Lemma deliver_new_answered limits user id request env tx response tx' :
  delivery_requests (working tx) !! (user, id) = None →
  committed tx = working tx →
  deliver_new limits user id request (sha256 (put c_request request)) env tx = (Ok response, tx') →
  answered limits (now env) user id request (working tx) response (committed tx').
Proof.
  intros Hj Hc E. unfold deliver_new in E.
  destruct (receipt_invalid user id request) eqn:Hri.
  { apply rejected_inv in E as [-> ->]. rewrite Hc. eapply answered_receipt; [done| |done].
    by destruct request. }
  apply bind_inv in E as (admitted & tx1 & Ha & E).
  assert (working tx1 = working tx ∧ committed tx1 = committed tx) as [Hw1 Hc1].
  { split; [eapply reading_inv; [|exact Ha]|eapply uncommitted; [|exact Ha]]; auto with grotto. }
  destruct admitted; simpl in E.
  2:{ apply bind_inv in E as (u & tx2 & Hq & [-> ->]%rejected_inv).
      apply uncommitted in Hq; [|auto with grotto]. rewrite Hq, Hc1, Hc.
      apply answered_quota; try done. destruct (is_durable request); [done|]. by simpl in Ha; inv_tx. }
  apply bind_inv in E as (wire & tx2 & Hwire & E).
  apply lift_inv in Hwire as [[-> Hlen]%map_err_Ok%encode_message_Ok ->].
  apply bind_inv in E as (response' & tx3 & Hx & E).
  apply execute_effect in Hx as Heff. apply uncommitted in Hx as Hc3; [|auto with grotto].
  rewrite Hw1 in Heff.
  apply bind_inv in E as (u & tx4 & Ho & E). apply reading_inv in Ho as Hw4; [|auto with grotto].
  apply uncommitted in Ho as Hc4; [|auto with grotto].
  destruct (is_receipt request && negb (bool_decide (response' = Response.Acknowledged))) eqn:Hrec.
  { inv_tx. apply andb_true_iff in Hrec as [Hrec Hne%negb_true_iff%bool_decide_eq_false].
    destruct (effect_receipt _ _ _ _ _ _ _ Heff Hrec) as [?|[reason ->]]; [done|].
    rewrite Hc4, Hc3, Hc1, Hc. by eapply answered_receipt. }
  apply bind_inv in E as (v & tx5 & Hs & E). inv_tx.
  match goal with H : commit _ _ = _ |- _ => apply commit_inv in H as [Hcm _] end.
  apply answered_performed. rewrite Hcm.
  destruct (is_durable request && negb (is_transient response')) eqn:Hd.
  - apply andb_true_iff in Hd as [Hd Ht%negb_true_iff].
    apply save_outcome_inv in Hs as (_ & Hresp & ->). rewrite Hw4.
    apply performed_saved; try done.
    + intros Hnr. rewrite Hd, Hnr in Ha. simpl in Ha. by apply admit_request_inv in Ha as [_ ?].
    + intros Hr. rewrite Hr in Hrec. simpl in Hrec. split; [done|].
      by apply negb_false_iff, bool_decide_eq_true in Hrec.
  - inv_tx. rewrite Hw4.
    assert (is_durable request = false ∨ is_transient response' = true) as Hun.
    { apply andb_false_iff in Hd as [Hd|Ht%negb_false_iff]; auto. }
    pose proof (effect_unsaved_same _ _ _ _ _ _ _ Heff Hun) as Hsame. rewrite Hsame in Heff |- *.
    by apply performed_unsaved.
Qed.

Lemma atomic_deliver_body limits user id request : atomic (deliver_body limits user id request).
Proof. unfold deliver_body, deliver_new, rejected. solve_atomic. Qed.
(* ===== verification/RelayHistory.v ===== *)
(** * The relay's history

    What every step keeps: logs and Welcomes only grow, and saved outcomes, rooms,
    subscriptions and identities stay as they are. *)
From S2P Require Import Prelude Bytes Text Postcard Protocol Wire Identifiers Transcripts.
From S2P Require Import Framing RelayStorage RelayLimits RelayDelivery RelaySpec Enrollment.
From S2P Require Import RelayInvariant Sizes.

Section history.
Context `{Postcard} `{Sha256}.

(** ** The decoded log *)

(** The events of a room as a client decodes them. *)
Definition log_of (room : RoomId) (db : RelayDb) : list (result DecodeMessageError Event.t) :=
  (λ row, decode_message c_event (event_record row)) <$> room_events room db.

Lemma append_size op user id :
  valid c_append op → append_invalid op = false →
  len (put c_event (Event.Mk id user op)) ≤ MAX_PAYLOAD - 100.
Proof.
  intros Hv Hi. pose proof (len_put_event (Event.Mk id user op) (conj (conj I I) Hv)) as Hl.
  cbn [Event.operation] in Hl. unfold append_invalid in Hi. unfold welcome_len in Hl.
  reflect_bools. lia.
Qed.

Lemma decode_event_row user id op :
  valid c_append op → append_invalid op = false →
  decode_message c_event (event_record (event_row user id op)) = Ok (Event.Mk id user op).
Proof.
  intros Hv Hi. pose proof (append_size op user id Hv Hi).
  eapply decode_encode_message; [exact (conj (conj I I) Hv)|]. apply encode_message_fits. lia.
Qed.

(** Every row of the log is what some accepted operation stored. *)
Lemma room_event_inv room db row :
  log_inv db → row ∈ room_events room db →
  ∃ op, valid c_append op ∧ append_invalid op = false ∧ Append.room op = room ∧
        row = event_row (event_sender row) (event_id row) op.
Proof.
  intros Hl Hin. unfold room_events in Hin. apply list_elem_of_filter in Hin as [Hr Hin].
  pose proof (log_rows db Hl) as Hrows. rewrite Forall_forall in Hrows.
  destruct (Hrows row Hin) as (op & Hv & Hi & Hrow). exists op. split_and!; try done.
  rewrite Hrow in Hr. done.
Qed.

Lemma room_events_lookup room db n row :
  log_inv db → room_events room db !! n = Some row → event_sequence row = Z.of_nat n + 1.
Proof.
  intros Hl Hn. pose proof (log_sequences db Hl room) as Hs.
  assert ((event_sequence <$> room_events room db) !! n = Some (event_sequence row)) as E
    by (by rewrite list_lookup_fmap, Hn).
  rewrite Hs in E. apply lookup_seqZ in E. lia.
Qed.

(** ** History *)

(** What is never taken back. *)
Record history_kept (db db' : RelayDb) : Prop := {
  kept_logs room : room_events room db `prefix_of` room_events room db';
  kept_welcomes : delivery_welcomes db `prefix_of` delivery_welcomes db';
  kept_journal : delivery_requests db ⊆ delivery_requests db';
  kept_rooms : rooms db ⊆ rooms db';
  kept_subscribers : room_subscribers db ⊆ room_subscribers db';
  kept_identities : identities db ⊆ identities db';
}.

#[export] Instance history_kept_preorder : PreOrder history_kept.
Proof.
  split.
  - by constructor.
  - intros x y z [] []. constructor; intros; etrans; eauto.
Qed.

Lemma history_kept_data db db' :
  (∀ room, room_events room db `prefix_of` room_events room db') →
  delivery_welcomes db `prefix_of` delivery_welcomes db' →
  delivery_requests db' = delivery_requests db → rooms db ⊆ rooms db' →
  room_subscribers db ⊆ room_subscribers db' → identities db' = identities db →
  history_kept db db'.
Proof. intros. constructor; try done; by match goal with H : _ = ?x |- ?x ⊆ _ => rewrite H end. Qed.

Lemma append_effect_kept user id op db db' : append_effect user id op db db' → history_kept db db'.
Proof.
  destruct 1; apply history_kept_data; try done; simpl.
  - intros room. rewrite room_events_snoc. by eexists.
  - intros room. change (room_events room (add_subscriber _ _ (add_welcome _ _ ?d)))
      with (room_events room d). rewrite room_events_snoc. by eexists.
  - by eexists.
  - apply union_subseteq_r.
Qed.

Lemma effect_kept now user id request response db db' :
  effect now user id db request response db' → history_kept db db'.
Proof.
  destruct 1; try (by apply history_kept_data); try reflexivity.
  - apply history_kept_data; try done; simpl; [by apply insert_subseteq|apply union_subseteq_r].
  - by eapply append_effect_kept.
Qed.

Lemma save_tables_kept user id request response db :
  delivery_requests db !! (user, id) = None →
  history_kept db (save_tables user id request response db).
Proof.
  intros Hj. destruct (save_tables_same user id request response db).
  assert (identities (save_tables user id request response db) = identities db) as Hid
    by (by destruct request).
  constructor; rewrite ?same_rooms, ?same_subscribers, ?same_welcomes, ?Hid; try done.
  - intros room. by rewrite (room_events_ext room _ _ same_events).
  - rewrite save_tables_requests. by apply insert_subseteq.
Qed.

Lemma relay_step_kept limits db db' : relay_step limits db db' → history_kept db db'.
Proof.
  intros Hs. apply relay_step_cases in Hs as
    [->|[(now & user & id & req & resp & db1 & Hv & Heff & Hfresh & _ & _ & _ & _ & _ & ->)
        |[(h & row & _ & _ & ->)|(now & user & key & token & t & row & _ & Hnew & _ & _ & ->)]]].
  - reflexivity.
  - etrans; [by eapply effect_kept|]. apply save_tables_kept.
    by rewrite (effect_requests _ _ _ _ _ _ _ Heff).
  - by apply history_kept_data.
  - constructor; try done. simpl. by apply insert_subseteq.
Qed.

Lemma reachable_kept limits db db' : rtc (relay_step limits) db db' → history_kept db db'.
Proof. induction 1; [reflexivity|]. etrans; [by eapply relay_step_kept|done]. Qed.

Lemma journal_inv_reachable limits db : reachable limits db → journal_inv db.
Proof.
  intros Hr. cut (data_inv db ∧ journal_inv db); [tauto|]. revert db Hr.
  apply reachable_invariant; [split; [apply data_inv_empty|by intros key row]|].
  intros db db' Hs [Hd Hj]. split; [by eapply data_inv_step|by eapply journal_inv_step].
Qed.
End history.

--------

* _About this task_:
Reprint the data above from the opening line to the line holding "apply bind_inv in E as (wire", inclusive, and nothing else.

* _Exercise solution_:
Lemma deliver_new_answered limits user id request env tx response tx' :
  delivery_requests (working tx) !! (user, id) = None →
  committed tx = working tx →
  deliver_new limits user id request (sha256 (put c_request request)) env tx = (Ok response, tx') →
  answered limits (now env) user id request (working tx) response (committed tx').
Proof.
  intros Hj Hc E. unfold deliver_new in E.
  destruct (receipt_invalid user id request) eqn:Hri.
  { apply rejected_inv in E as [-> ->]. rewrite Hc. eapply answered_receipt; [done| |done].
    by destruct request. }
  apply bind_inv in E as (admitted & tx1 & Ha & E).
  assert (working tx1 = working tx ∧ committed tx1 = committed tx) as [Hw1 Hc1].
  { split; [eapply reading_inv; [|exact Ha]|eapply uncommitted; [|exact Ha]]; auto with grotto. }
  destruct admitted; simpl in E.
  2:{ apply bind_inv in E as (u & tx2 & Hq & [-> ->]%rejected_inv).
      apply uncommitted in Hq; [|auto with grotto]. rewrite Hq, Hc1, Hc.
      apply answered_quota; try done. destruct (is_durable request); [done|]. by simpl in Ha; inv_tx. }
  apply bind_inv in E as (wire & tx2 & Hwire & E).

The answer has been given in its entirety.